The FTSE250 Index is a weighted index of the 101st to 350th largest stocks on the London Stock Exchange that covers companies between the large cap FTSE100 and smaller capitalisation companies. Established in 1992 at a base point of 2,403 the FTSE250 has a current total market capitalisation of around GBP300bn, and the highest value it had was 24,250 points, at the beginning of September 2021.

In its history, the FTSE250 has had eight negative years since 1992 and has tracked the wider performance of the economy. However, in the years following the index’s fallbacks, the FTSE250 has roared back strongly. After the disruptions of Coronavirus in 2020, the index fell on a Total Return basis by -4.6%, but the following year put on 16.9%. Following the Global Financial Crisis of 2008, the FTSE250 was down -40.3%. The following year the index returned 46.3%. Going back to the fall-out of the Millenium dot-com boom, the FTSE250 was down -27.3% in 2002. In 2003 the index returned 34.4%.

FTSE250 Chart

The FTSE250 is a more growth-orientated index than its peer the FTSE100 and is a better reflection of the health of the UK economy than the large-cap index, given the Footsie is dominated by multinational corporations. Historically, the FTSE250 does well when interest rates start to come down, and given that 2023 was probably the peak of interest rates with the City expecting as many as 0.25% cuts, taking the Bank of England’s base rate from 5.25% to about 3.75% by the end of this year, if the FTSE250 follows what it has done in the past, it is set for a good year.

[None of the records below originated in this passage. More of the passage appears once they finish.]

(** ** Holding the earlier credentials back *)

Definition hold_file (transaction : path) (name : string) : M unit :=
  let source := path_join AUTH_DIR name in
  let target := held_file transaction name in
  let! file := is_file_p source in
  let! linked := (if file then is_symlink_p source else ret true) in
  let! taken := (if linked then ret true else exists_p target) in
  if taken then rejects "baseline_changed" "active baseline changed before cohort canary" else
  let! here := st_dev source in
  let! there := st_dev (under transaction ["hold"; "active"]) in
  if negb (here =? there) then rejects "rollback_unavailable" "active baseline hold is not same-filesystem" else
  replace source target.
Definition hold_baseline (transaction : path) (names : list string) : M unit :=
  miter (hold_file transaction) names ;;
  fsync_directory AUTH_DIR ;; fsync_directory (under transaction ["hold"; "active"]).

(** A regular file that is not a link. *)
Definition plain_file (p : path) : M bool :=
  let! file := is_file_p p in let! linked := (if file then is_symlink_p p else ret true) in ret (negb linked).
Definition restore_file (transaction : path) (uid gid : Z) (item : string * json) : M unit :=
  let target := path_join AUTH_DIR item.1 in
  let! back := plain_file target in
  if back then validate_active_file uid gid target else
  let! held := plain_file (held_file transaction item.1) in
  let source := if held then held_file transaction item.1 else backup_file transaction item.1 in
  let unavailable : M unit := rejects "recovery_incomplete" "active baseline recovery source is unavailable" in
  let! usable := plain_file source in
  if negb usable then unavailable else
  let! digest := safe_sha256 source MAX_FILE_BYTES in
  if negb (py_eq (JStr digest) item.2) then unavailable else
  (if held then replace source target
   else let! raw := safe_bytes source MAX_FILE_BYTES in open_new target 384 ;; fill_handle target raw) ;;
  chmod target 384 ;; chown.
(** [dict(v or {})] of what the manifest holds; a list of pairs is not part of the model. *)
Definition dict_of (v : json) : res dict :=
  if truthy v then match v with JDict d => Ok d | _ => raise ValueError "dictionary update sequence" end else Ok [].
Definition manifest_int (manifest : dict) (key : string) : res Z := let* v := ditem manifest key in py_int v.
Definition restore_baseline (transaction : path) (manifest : dict) : M unit :=
  let! uid := lift (manifest_int manifest "cliproxyUid") in
  let! gid := lift (manifest_int manifest "cliproxyGid") in
  let! items := lift (dict_of (dget "baselineActive" manifest)) in
  miter (restore_file transaction uid gid) items ;;
  fsync_directory AUTH_DIR.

FTSE250 has a domestic focus

The rationale for this is that the constituents of the FTSE250 – being more domestically-focussed and having less choice to borrow internationally than the multinationals – are more sensitive to UK interest rates than their larger brethren, and in more need of debt to fund growth than larger cap corporations.

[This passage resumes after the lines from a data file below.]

(** * Hominum Updater: the synchronisation methods of [MCManager]

    A shallow embedding of [Updater/source/mc/minecraft.py]: the path
    resolution helpers [_create_dir_path] and [_create_file_path], the
    directory synchronisation generator [sync_dir] and the single file
    synchronisation [sync_file].  Python statements become computations in
    a small monad that threads the local filesystem, may raise a Python
    exception, and records every call that leaves the interpreter (the
    filesystem, the [remote] module, the logger, a generator [yield]). *)

From stdpp Require Import gmap strings list fin_maps.

Open Scope string_scope.
Open Scope list_scope.

(** ** Python values that reach a dictionary test *)

Module Py.

(** The objects that the code hands to [in] and [==]: a [str], or a module
    object (the result of an [import]). *)
Inductive pyobj :=
| PyStr (s : string)
| PyModule (qualname : string).

(** [o in d] for a dictionary [d] whose keys are strings.  A module object
    hashes by identity and is equal to no string, hence is never a key. *)
Definition py_in {V : Type} (o : pyobj) (d : gmap string V) : bool :=
  match o with
  | PyStr s => bool_decide (is_Some (d !! s))
  | PyModule _ => false
  end.

(** [o == s] for a string literal [s]. *)
Definition py_eq (o : pyobj) (s : string) : bool :=
  match o with
  | PyStr t => bool_decide (t = s)
  | PyModule _ => false
  end.

(** [x in l] for a list of strings. *)
Definition str_in (x : string) (l : list string) : bool :=
  bool_decide (x ∈ l).

End Py.

(** ** The local filesystem *)

Module Fs.

(** A path is its sequence of components below the root; [p / name] of
    [pathlib] and [os.path.join(p, name)] both append one component. *)
Definition join (p : list string) (name : string) : list string := p ++ [name].

(** [os.path.dirname]. *)
Definition dirname (p : list string) : list string := removelast p.

Inductive node :=
| File (content : string)
| Dir.

#[global] Instance node_eq_dec : EqDecision node.
Proof. solve_decision. Defined.

Definition is_file (o : option node) : bool :=
  match o with Some (File _) => true | _ => false end.

(** [strip_prefix d p] is the remainder of [p] below [d]. *)
Fixpoint strip_prefix (d p : list string) : option (list string) :=
  match d, p with
  | [], _ => Some p
  | x :: d', y :: p' => if decide (x = y) then strip_prefix d' p' else None
  | _ :: _, [] => None
  end.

Historically FTSE250 companies borrow-more as interest rates fall and then invest that money into growing their businesses, increasing revenues and profits. Moreover, the FTSE250 has a notable exposure to interest-rate sensitive sectors like housebuilders and real estate companies and the general economic pessimism has seen executives stay their hands over the M&A button until the general climate looks a bit sunnier – M&A is an area that mid-caps have traditionally used to grow market share.

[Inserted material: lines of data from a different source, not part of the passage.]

(** C4 (amended): for a record as it is read from the chain (key hashes
    in lower-case hexadecimal) and, for AddDelegate, a key hash given in
    that same form, every operation of every implementation preserves the
    invariant that the delegates hold at most one entry per
    (address, type) pair of the Record and the attributes at most one entry
    per name, and what is read back after the operation has the same
    delegates and attributes.  AddDelegate removes the entries of the pair
    and appends the new entry, which is then the only entry of the pair;
    SetAttribute removes the entries of the name and appends the new
    entry, which is then the only entry of the name; when the key was
    present the collection keeps its size, so the prior entry is replaced
    and no duplicate is added. *)
Theorem C4_one_entry_per_key
    (impl : Impl) (env : Env) (D : IdentityDatum) (A : Action) :
  asRead (delegates D) ->
  onePerPair (delegates D) ->
  uniqueAttributes (attributes D) ->
  (forall t a v, A = AddDelegate t a v -> canonicalHex a) ->
  let D' := apply impl env D A in
  onePerPair (delegates D')
  /\ uniqueAttributes (attributes D')
  /\ (forall R, readBack impl D' = Some R ->
        delegates R = delegates D' /\ attributes R = attributes D')
  /\ (forall t a v, A = AddDelegate t a v ->
        let new := mkDelegate a t (storedValidUntil impl env v) in
        delegates D'
        = List.filter (fun d => negb (sameDelegate a t d)) (delegates D) ++ [new]
        /\ (forall d, In d (delegates D') ->
              Hex.decodeHex (delegateAddress d) = Hex.decodeHex a -> delegateType d = t ->
              d = new)
        /\ ((exists d, In d (delegates D) /\ sameDelegate a t d = true) ->
            length (delegates D') = length (delegates D)))
  /\ (forall n v x, A = SetAttribute n v x ->
        let new := mkAttribute n v (storedValidUntil impl env x) in
        attributes D'
        = List.filter (fun a => negb (attrName a =? n)%string) (attributes D) ++ [new]
        /\ (forall a, In a (attributes D') -> attrName a = n -> a = new)
        /\ ((exists a, In a (attributes D) /\ attrName a = n) ->
            length (attributes D') = length (attributes D))).
Proof.
  intros Hr Hp Hu Hc. cbv zeta.
  pose proof (apply_asRead impl env D A Hr Hc) as Hr'.
  destruct (apply_keeps_one_per_pair impl env D A Hr Hc Hp Hu) as [Hp' Hu'].
  split; [exact Hp' |]. split; [exact Hu' |]. split; [| split].
  - intros R HR. split; [exact (readBack_delegates impl _ R HR Hr') |].
    exact (proj1 (proj2 (proj2 (proj2 (readBack_fields impl _ R HR))))).
  - intros t a v ->. cbv zeta. specialize (Hc t a v eq_refl).
    rewrite apply_delegates in *. split; [reflexivity |]. split.
    + intros d Hin Hb Ht.
      assert (Hs : sameDelegate a t d = true).
      { apply sameDelegate_spec. unfold delegateKey. f_equal; [| exact Ht].
        unfold asRead in Hr'. rewrite List.Forall_forall in Hr'.
        apply canonicalHex_decodeHex_inj; [apply Hr'; exact Hin | exact Hc | exact Hb]. }
      apply List.in_app_or in Hin. destruct Hin as [Hin | [<- | []]]; [| reflexivity].
      apply List.filter_In in Hin. destruct Hin as [_ Hn]. rewrite Hs in Hn. discriminate Hn.
    + intros Hex. rewrite List.length_app. cbn [length].
      rewrite <- (filter_key_length delegateKey (sameDelegate a t) (a, t) (delegates D));
        [lia | apply sameDelegate_spec | | exact Hex].
      apply onePerPair_uniqueDelegates; assumption.
  - intros n v x ->. cbv zeta. rewrite apply_attributes in *. split; [reflexivity |]. split.
    + intros a Hin Hn.
      apply List.in_app_or in Hin. destruct Hin as [Hin | [<- | []]]; [| reflexivity].
      apply List.filter_In in Hin. destruct Hin as [_ Hf].
      apply String.eqb_eq in Hn. rewrite Hn in Hf. discriminate Hf.
    + intros [a [Ha Hn]]. rewrite List.length_app. cbn [length].
      rewrite <- (filter_key_length attrName (fun a => (attrName a =? n)%string) n
                    (attributes D));
        [lia | intros y; apply String.eqb_eq | exact Hu |].
      exists a. split; [exact Ha | now apply String.eqb_eq].
Qed.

Goldman Sachs concurs that 2024 could be a good year for the FTSE250 – notwithstanding macro shocks like a significant uptick in the conflict in the Middle East and election-led instability in the UK and US – and sees the FTSE250 as an attractive investment destination in the medium-term. Consensus forecasts a 7% sales growth and a 15% EPS growth in 2025 for the FTSE 250, compared to 1% and 7% for the FTSE 100.

The index looks historically cheap

The UK market is at the present time historically cheap – a hangover of the Brexit Blues – but eight years on from the referendum vote, eventually most of the wreckage has been cleared out of the way. The FTSE100, as reported, is seen as a reflection of a bygone age, dominated by ‘old economy’ stocks like mining companies, banks and insurance companies, which the trendy new global money isn’t attracted to. However, the FTSE250 is a much broader index, and at current prices is a great value option and offers a plethora of undervalued, unloved, but solid companies with great prospects.


You can access the FTSE250 by buying individual stocks, but that has its risks. Alternatively, you can gain exposure to the index through a cheap tracker or Exchange Traded Fund which will track the performance of the index at a relatively low cost with the added benefit of paying dividends. This means that investors will enjoy the effects of compounding over the longer term. For short term exposure to the FTSE 250, traders can use Contracts for Difference or CFDs to track the index. CFDs provide an opportunity for traders to make trades on a rising or falling index. UK investors may prefer to trade with a spread betting provider where any gains are tax free.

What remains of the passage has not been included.